§ Assignment: Note every line in the entries that contains the string "entryOf", and copy it.

§ Data shown:

-----

Lemma lists_pageOut n : lists (pageOut cfg n).
Proof using Type. unfold pageOut. lists. Qed.
#[local] Hint Resolve lists_pageOut : lists.
Lemma lists_evictLocked ctx n : lists (evictLocked cfg ctx n).
Proof using Type. unfold evictLocked, entryOf. lists. Qed.
#[local] Hint Resolve lists_evictLocked : lists.
Lemma lists_reapOne i n : lists (reapOne cfg i n).
Proof using Type. unfold reapOne, entryOf. lists. Qed.
#[local] Hint Resolve lists_reapOne : lists.
Lemma lists_reapFinished i : lists (reapFinished cfg range i).
Proof using Type. unfold reapFinished. lists. Qed.
Lemma lists_tryVictim i ctx n : lists (tryVictim i ctx n).
Proof using Type. unfold tryVictim, entryOf. lists. Qed.
#[local] Hint Resolve lists_reapFinished lists_tryVictim : lists.
Lemma lists_pickEvictionVictim i ctx n : lists (pickEvictionVictim range i ctx n).
Proof using Type. unfold pickEvictionVictim. lists. Qed.
#[local] Hint Resolve lists_pickEvictionVictim : lists.
Lemma lists_makeRoom fuel i ctx limit n : lists (makeRoom cfg range fuel i ctx limit n).
Proof using Type. induction fuel as [|fuel IH]; cbn [makeRoom]; lists. Qed.
#[local] Hint Resolve lists_makeRoom : lists.
Lemma lists_admit i ctx n : lists (admit_ cfg range i ctx n).
Proof using Type. unfold admit_. lists. Qed.
Lemma lists_publishInstance n act : lists (publishInstance cfg n act).
Proof using Type. unfold publishInstance, entryOf. lists. Qed.
#[local] Hint Resolve lists_admit lists_publishInstance : lists.
Lemma lists_openActivation ctx e chart : lists (atomic (openActivation cfg ctx e chart)).
Proof using Type. apply lists_atomic. unfold openActivation. same_listing. Qed.
#[local] Hint Resolve lists_openActivation : lists.
Lemma lists_hydrate i ctx n live : lists (hydrate cfg range i ctx n live).
Proof using Type. unfold hydrate, entryOf. lists. Qed.
Lemma lists_passStopped i n : lists (passStopped i n).
Proof using Type. unfold passStopped. lists. Qed.
Lemma lists_beginHydrating n : lists (beginHydrating cfg n).
Proof using Type. unfold beginHydrating, entryOf. lists. Qed.
#[local] Hint Resolve lists_hydrate lists_passStopped lists_beginHydrating : lists.
Lemma lists_activateAdmitted i ctx n : lists (activateAdmitted cfg range i ctx n).
Proof using Type. unfold activateAdmitted, entryOf. lists. Qed.
#[local] Hint Resolve lists_activateAdmitted : lists.
Lemma lists_activateLocked i ctx n : lists (activateLocked cfg range i ctx n).
Proof using Type. unfold activateLocked, entryOf. lists. Qed.
#[local] Hint Resolve lists_activateLocked : lists.

Lemma lists_storeArtifact ctx chart : lists (storeArtifact ctx chart).
Proof using Type. unfold storeArtifact. lists. Qed.
Lemma lists_announce kind previous revision : lists (writes (announcePublication kind previous revision)).
Proof using Type. apply lists_writes. intros s. unfold announcePublication. by destruct (_ || _). Qed.
Lemma lists_install kind chart : lists (atomic (install kind chart)).
Proof using Type. apply lists_atomic. unfold install. same_listing. Qed.
#[local] Hint Resolve lists_storeArtifact lists_announce lists_install : lists.
Lemma lists_Register registered : lists (Register cfg registered).
Proof using Type. unfold Register. lists. Qed.
Lemma lists_Publish i ctx d : lists (Publish cfg parseDuration jsonMarshal sha256 i ctx d).
Proof using Type. unfold Publish. lists. Qed.
Lemma lists_loadRevision ctx kind model revision : lists (loadRevision cfg parseDuration jsonMarshal sha256 jsonDecode ctx kind model revision).
Proof using Type. unfold loadRevision. lists. Qed.
#[local] Hint Resolve lists_loadRevision : lists.
Lemma lists_resolveRevision i ctx kind revision : lists (resolveRevision cfg parseDuration jsonMarshal sha256 jsonDecode i ctx kind revision).
Proof using Type. unfold resolveRevision. lists. Qed.
#[local] Hint Resolve lists_resolveRevision : lists.
Lemma lists_CollectDefinition i ctx kind revision : lists (CollectDefinition range i ctx kind revision).
Proof using Type. unfold CollectDefinition, collectLocked, collectible, deleteStored, dropRevision. lists. Qed.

-----

§ Response area:
Proof using Type. unfold evictLocked, entryOf. lists. Qed.
Proof using Type. unfold reapOne, entryOf. lists. Qed.
Proof using Type. unfold tryVictim, entryOf. lists. Qed.
Proof using Type. unfold publishInstance, entryOf. lists. Qed.
Proof using Type. unfold hydrate, entryOf. lists. Qed.
Proof using Type. unfold beginHydrating, entryOf. lists. Qed.
Proof using Type. unfold activateAdmitted, entryOf. lists. Qed.
Proof using Type. unfold activateLocked, entryOf. lists. Qed.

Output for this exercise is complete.